Lemma setDrips_sends_canonical_lists_witness :
  let r id config := DripsReceiverStruct.mk id config in
  let w :=
    AddressAppClient.mkWorld {[ 0%nat := [r "2" 1; r "1" 5; r "2" 1] ]} ∅ [] [] in
  ∃ w',
    AddressAppClient.setDrips (λ _, Ok tt) (λ _, Ok tt) "token" 0%nat 0%nat 7 w
    = (Ok tt, w')
    ∧ AddressAppClient.sent w'
      = AddressAppClient.sent w
        ++ [AddressAppClient.SetDripsCall "token" [r "1" 5; r "2" 1] 7
              [r "1" 5; r "2" 1]]
    ∧ AddressAppClient.console w'
      = AddressAppClient.console w
        ++ [("current ", [r "1" 5; r "2" 1]); ("new ", [r "1" 5; r "2" 1])]
    ∧ AddressAppClient.splitsArrays w' = AddressAppClient.splitsArrays w
    ∧ ∀ k, is_Some (AddressAppClient.dripsArrays w !! k) →
           AddressAppClient.dripsArrays w' !! k
           = AddressAppClient.dripsArrays w !! k.
Proof.
  intros r w.
  apply (setDrips_sends_canonical_lists (λ _, Ok tt) (λ _, Ok tt) "token"
           0%nat 0%nat 7 w [r "2" 1; r "1" 5; r "2" 1]
           [r "2" 1; r "1" 5; r "2" 1]); reflexivity.
Defined.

★ ★ ★ ★

• [Activity]:
Scan the listing for the string "AddressAppClient", then copy every line where it appears.

• [Solution for this problem]:
    AddressAppClient.mkWorld {[ 0%nat := [r "2" 1; r "1" 5; r "2" 1] ]} ∅ [] [] in
    AddressAppClient.setDrips (λ _, Ok tt) (λ _, Ok tt) "token" 0%nat 0%nat 7 w
    ∧ AddressAppClient.sent w'
      = AddressAppClient.sent w
        ++ [AddressAppClient.SetDripsCall "token" [r "1" 5; r "2" 1] 7
    ∧ AddressAppClient.console w'
      = AddressAppClient.console w
    ∧ AddressAppClient.splitsArrays w' = AddressAppClient.splitsArrays w
    ∧ ∀ k, is_Some (AddressAppClient.dripsArrays w !! k) →
           AddressAppClient.dripsArrays w' !! k
           = AddressAppClient.dripsArrays w !! k.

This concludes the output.